PROBLEM TO SOLVE
All of the data below is to be output without alteration.

=== Begin Enclosure ===

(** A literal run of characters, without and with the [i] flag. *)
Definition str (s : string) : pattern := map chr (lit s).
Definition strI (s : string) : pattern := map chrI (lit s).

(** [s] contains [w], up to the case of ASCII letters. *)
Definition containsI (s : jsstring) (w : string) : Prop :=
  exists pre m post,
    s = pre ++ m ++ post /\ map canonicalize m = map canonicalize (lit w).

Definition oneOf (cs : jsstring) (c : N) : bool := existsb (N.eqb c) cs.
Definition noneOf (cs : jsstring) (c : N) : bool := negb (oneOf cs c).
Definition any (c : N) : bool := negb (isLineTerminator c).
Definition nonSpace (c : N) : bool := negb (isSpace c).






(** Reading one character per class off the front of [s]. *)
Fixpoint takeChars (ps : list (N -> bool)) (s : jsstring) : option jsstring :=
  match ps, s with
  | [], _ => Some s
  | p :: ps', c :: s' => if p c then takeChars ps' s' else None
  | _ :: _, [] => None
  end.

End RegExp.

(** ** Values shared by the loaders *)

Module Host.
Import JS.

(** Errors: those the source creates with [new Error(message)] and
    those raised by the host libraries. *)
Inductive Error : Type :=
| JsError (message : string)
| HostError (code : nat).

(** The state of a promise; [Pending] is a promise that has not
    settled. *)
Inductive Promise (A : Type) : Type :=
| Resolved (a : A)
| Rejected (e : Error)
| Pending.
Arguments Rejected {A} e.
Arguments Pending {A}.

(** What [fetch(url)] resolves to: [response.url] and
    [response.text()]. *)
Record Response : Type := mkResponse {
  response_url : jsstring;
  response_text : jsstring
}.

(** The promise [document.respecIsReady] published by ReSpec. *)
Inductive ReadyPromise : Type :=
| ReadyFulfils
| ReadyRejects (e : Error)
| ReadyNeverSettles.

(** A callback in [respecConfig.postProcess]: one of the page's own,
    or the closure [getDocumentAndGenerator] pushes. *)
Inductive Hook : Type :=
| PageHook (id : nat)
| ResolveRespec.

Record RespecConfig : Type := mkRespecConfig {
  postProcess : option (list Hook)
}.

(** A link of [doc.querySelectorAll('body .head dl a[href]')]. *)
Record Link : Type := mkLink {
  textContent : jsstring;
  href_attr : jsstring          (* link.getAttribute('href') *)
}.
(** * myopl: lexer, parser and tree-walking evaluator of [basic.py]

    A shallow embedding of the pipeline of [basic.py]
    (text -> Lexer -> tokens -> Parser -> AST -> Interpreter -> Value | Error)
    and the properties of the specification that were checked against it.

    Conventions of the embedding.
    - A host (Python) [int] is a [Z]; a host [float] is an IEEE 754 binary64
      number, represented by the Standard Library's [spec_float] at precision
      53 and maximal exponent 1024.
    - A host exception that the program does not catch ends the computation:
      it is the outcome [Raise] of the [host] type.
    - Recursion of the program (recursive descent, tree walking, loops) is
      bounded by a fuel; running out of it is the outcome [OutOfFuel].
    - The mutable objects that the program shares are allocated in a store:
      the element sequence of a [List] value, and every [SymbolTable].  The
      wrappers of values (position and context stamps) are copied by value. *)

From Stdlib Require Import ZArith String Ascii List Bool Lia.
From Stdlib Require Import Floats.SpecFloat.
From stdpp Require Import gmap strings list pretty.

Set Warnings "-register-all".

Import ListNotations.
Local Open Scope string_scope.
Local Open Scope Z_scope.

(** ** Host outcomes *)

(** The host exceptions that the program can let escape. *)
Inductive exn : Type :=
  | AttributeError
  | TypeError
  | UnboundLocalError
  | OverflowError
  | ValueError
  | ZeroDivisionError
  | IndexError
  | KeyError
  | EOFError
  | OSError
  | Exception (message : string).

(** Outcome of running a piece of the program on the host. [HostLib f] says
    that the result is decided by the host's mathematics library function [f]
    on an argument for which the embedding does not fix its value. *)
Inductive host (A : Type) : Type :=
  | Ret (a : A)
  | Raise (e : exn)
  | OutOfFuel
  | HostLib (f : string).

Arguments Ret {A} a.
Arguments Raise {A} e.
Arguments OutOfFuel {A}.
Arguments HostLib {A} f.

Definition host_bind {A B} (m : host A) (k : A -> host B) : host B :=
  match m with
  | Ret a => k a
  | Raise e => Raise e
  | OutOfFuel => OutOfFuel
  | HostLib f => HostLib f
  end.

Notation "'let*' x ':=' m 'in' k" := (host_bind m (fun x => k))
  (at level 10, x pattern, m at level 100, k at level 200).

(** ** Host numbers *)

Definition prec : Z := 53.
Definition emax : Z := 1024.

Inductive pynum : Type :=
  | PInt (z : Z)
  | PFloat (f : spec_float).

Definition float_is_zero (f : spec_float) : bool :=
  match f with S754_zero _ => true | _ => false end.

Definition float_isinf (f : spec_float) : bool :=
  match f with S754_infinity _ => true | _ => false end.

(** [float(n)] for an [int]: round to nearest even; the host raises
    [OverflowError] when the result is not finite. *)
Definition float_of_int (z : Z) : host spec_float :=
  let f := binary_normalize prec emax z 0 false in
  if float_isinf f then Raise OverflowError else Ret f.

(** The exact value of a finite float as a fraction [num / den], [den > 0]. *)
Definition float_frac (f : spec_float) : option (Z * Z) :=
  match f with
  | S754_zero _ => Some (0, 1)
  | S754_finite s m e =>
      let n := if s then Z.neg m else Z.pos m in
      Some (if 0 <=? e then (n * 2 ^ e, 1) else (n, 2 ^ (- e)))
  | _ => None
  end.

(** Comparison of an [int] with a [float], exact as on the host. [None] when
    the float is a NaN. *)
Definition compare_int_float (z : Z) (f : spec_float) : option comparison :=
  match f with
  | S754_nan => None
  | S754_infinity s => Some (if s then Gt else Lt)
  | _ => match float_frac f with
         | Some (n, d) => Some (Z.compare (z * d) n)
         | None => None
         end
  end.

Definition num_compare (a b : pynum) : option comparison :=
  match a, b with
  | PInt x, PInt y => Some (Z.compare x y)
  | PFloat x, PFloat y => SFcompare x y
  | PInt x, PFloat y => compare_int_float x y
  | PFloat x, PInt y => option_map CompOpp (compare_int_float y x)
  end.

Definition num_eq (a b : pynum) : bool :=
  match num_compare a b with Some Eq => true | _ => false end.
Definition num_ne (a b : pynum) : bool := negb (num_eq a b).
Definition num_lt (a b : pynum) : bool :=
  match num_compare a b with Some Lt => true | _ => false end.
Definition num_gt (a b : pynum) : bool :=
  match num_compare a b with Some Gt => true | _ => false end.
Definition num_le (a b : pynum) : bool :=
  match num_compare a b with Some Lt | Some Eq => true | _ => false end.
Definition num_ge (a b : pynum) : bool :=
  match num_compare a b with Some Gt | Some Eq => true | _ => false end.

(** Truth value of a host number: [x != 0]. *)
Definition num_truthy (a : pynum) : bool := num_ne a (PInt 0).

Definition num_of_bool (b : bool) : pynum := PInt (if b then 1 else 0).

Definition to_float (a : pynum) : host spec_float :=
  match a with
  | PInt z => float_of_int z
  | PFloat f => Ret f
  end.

=== End Enclosure ===

EXPECTED ANSWER
(** A literal run of characters, without and with the [i] flag. *)
Definition str (s : string) : pattern := map chr (lit s).
Definition strI (s : string) : pattern := map chrI (lit s).

(** [s] contains [w], up to the case of ASCII letters. *)
Definition containsI (s : jsstring) (w : string) : Prop :=
  exists pre m post,
    s = pre ++ m ++ post /\ map canonicalize m = map canonicalize (lit w).

Definition oneOf (cs : jsstring) (c : N) : bool := existsb (N.eqb c) cs.
Definition noneOf (cs : jsstring) (c : N) : bool := negb (oneOf cs c).
Definition any (c : N) : bool := negb (isLineTerminator c).
Definition nonSpace (c : N) : bool := negb (isSpace c).






(** Reading one character per class off the front of [s]. *)
Fixpoint takeChars (ps : list (N -> bool)) (s : jsstring) : option jsstring :=
  match ps, s with
  | [], _ => Some s
  | p :: ps', c :: s' => if p c then takeChars ps' s' else None
  | _ :: _, [] => None
  end.

End RegExp.

(** ** Values shared by the loaders *)

Module Host.
Import JS.

(** Errors: those the source creates with [new Error(message)] and
    those raised by the host libraries. *)
Inductive Error : Type :=
| JsError (message : string)
| HostError (code : nat).

(** The state of a promise; [Pending] is a promise that has not
    settled. *)
Inductive Promise (A : Type) : Type :=
| Resolved (a : A)
| Rejected (e : Error)
| Pending.
Arguments Rejected {A} e.
Arguments Pending {A}.

(** What [fetch(url)] resolves to: [response.url] and
    [response.text()]. *)
Record Response : Type := mkResponse {
  response_url : jsstring;
  response_text : jsstring
}.

(** The promise [document.respecIsReady] published by ReSpec. *)
Inductive ReadyPromise : Type :=
| ReadyFulfils
| ReadyRejects (e : Error)
| ReadyNeverSettles.

(** A callback in [respecConfig.postProcess]: one of the page's own,
    or the closure [getDocumentAndGenerator] pushes. *)
Inductive Hook : Type :=
| PageHook (id : nat)
| ResolveRespec.

Record RespecConfig : Type := mkRespecConfig {
  postProcess : option (list Hook)
}.

(** A link of [doc.querySelectorAll('body .head dl a[href]')]. *)
Record Link : Type := mkLink {
  textContent : jsstring;
  href_attr : jsstring          (* link.getAttribute('href') *)
}.
(** * myopl: lexer, parser and tree-walking evaluator of [basic.py]

    A shallow embedding of the pipeline of [basic.py]
    (text -> Lexer -> tokens -> Parser -> AST -> Interpreter -> Value | Error)
    and the properties of the specification that were checked against it.

    Conventions of the embedding.
    - A host (Python) [int] is a [Z]; a host [float] is an IEEE 754 binary64
      number, represented by the Standard Library's [spec_float] at precision
      53 and maximal exponent 1024.
    - A host exception that the program does not catch ends the computation:
      it is the outcome [Raise] of the [host] type.
    - Recursion of the program (recursive descent, tree walking, loops) is
      bounded by a fuel; running out of it is the outcome [OutOfFuel].
    - The mutable objects that the program shares are allocated in a store:
      the element sequence of a [List] value, and every [SymbolTable].  The
      wrappers of values (position and context stamps) are copied by value. *)

From Stdlib Require Import ZArith String Ascii List Bool Lia.
From Stdlib Require Import Floats.SpecFloat.
From stdpp Require Import gmap strings list pretty.

Set Warnings "-register-all".

Import ListNotations.
Local Open Scope string_scope.
Local Open Scope Z_scope.

(** ** Host outcomes *)

(** The host exceptions that the program can let escape. *)
Inductive exn : Type :=
  | AttributeError
  | TypeError
  | UnboundLocalError
  | OverflowError
  | ValueError
  | ZeroDivisionError
  | IndexError
  | KeyError
  | EOFError
  | OSError
  | Exception (message : string).

(** Outcome of running a piece of the program on the host. [HostLib f] says
    that the result is decided by the host's mathematics library function [f]
    on an argument for which the embedding does not fix its value. *)
Inductive host (A : Type) : Type :=
  | Ret (a : A)
  | Raise (e : exn)
  | OutOfFuel
  | HostLib (f : string).

Arguments Ret {A} a.
Arguments Raise {A} e.
Arguments OutOfFuel {A}.
Arguments HostLib {A} f.

Definition host_bind {A B} (m : host A) (k : A -> host B) : host B :=
  match m with
  | Ret a => k a
  | Raise e => Raise e
  | OutOfFuel => OutOfFuel
  | HostLib f => HostLib f
  end.

Notation "'let*' x ':=' m 'in' k" := (host_bind m (fun x => k))
  (at level 10, x pattern, m at level 100, k at level 200).

(** ** Host numbers *)

Definition prec : Z := 53.
Definition emax : Z := 1024.

Inductive pynum : Type :=
  | PInt (z : Z)
  | PFloat (f : spec_float).

Definition float_is_zero (f : spec_float) : bool :=
  match f with S754_zero _ => true | _ => false end.

Definition float_isinf (f : spec_float) : bool :=
  match f with S754_infinity _ => true | _ => false end.

(** [float(n)] for an [int]: round to nearest even; the host raises
    [OverflowError] when the result is not finite. *)
Definition float_of_int (z : Z) : host spec_float :=
  let f := binary_normalize prec emax z 0 false in
  if float_isinf f then Raise OverflowError else Ret f.

(** The exact value of a finite float as a fraction [num / den], [den > 0]. *)
Definition float_frac (f : spec_float) : option (Z * Z) :=
  match f with
  | S754_zero _ => Some (0, 1)
  | S754_finite s m e =>
      let n := if s then Z.neg m else Z.pos m in
      Some (if 0 <=? e then (n * 2 ^ e, 1) else (n, 2 ^ (- e)))
  | _ => None
  end.

(** Comparison of an [int] with a [float], exact as on the host. [None] when
    the float is a NaN. *)
Definition compare_int_float (z : Z) (f : spec_float) : option comparison :=
  match f with
  | S754_nan => None
  | S754_infinity s => Some (if s then Gt else Lt)
  | _ => match float_frac f with
         | Some (n, d) => Some (Z.compare (z * d) n)
         | None => None
         end
  end.

Definition num_compare (a b : pynum) : option comparison :=
  match a, b with
  | PInt x, PInt y => Some (Z.compare x y)
  | PFloat x, PFloat y => SFcompare x y
  | PInt x, PFloat y => compare_int_float x y
  | PFloat x, PInt y => option_map CompOpp (compare_int_float y x)
  end.

Definition num_eq (a b : pynum) : bool :=
  match num_compare a b with Some Eq => true | _ => false end.
Definition num_ne (a b : pynum) : bool := negb (num_eq a b).
Definition num_lt (a b : pynum) : bool :=
  match num_compare a b with Some Lt => true | _ => false end.
Definition num_gt (a b : pynum) : bool :=
  match num_compare a b with Some Gt => true | _ => false end.
Definition num_le (a b : pynum) : bool :=
  match num_compare a b with Some Lt | Some Eq => true | _ => false end.
Definition num_ge (a b : pynum) : bool :=
  match num_compare a b with Some Gt | Some Eq => true | _ => false end.

(** Truth value of a host number: [x != 0]. *)
Definition num_truthy (a : pynum) : bool := num_ne a (PInt 0).

Definition num_of_bool (b : bool) : pynum := PInt (if b then 1 else 0).

Definition to_float (a : pynum) : host spec_float :=
  match a with
  | PInt z => float_of_int z
  | PFloat f => Ret f
  end.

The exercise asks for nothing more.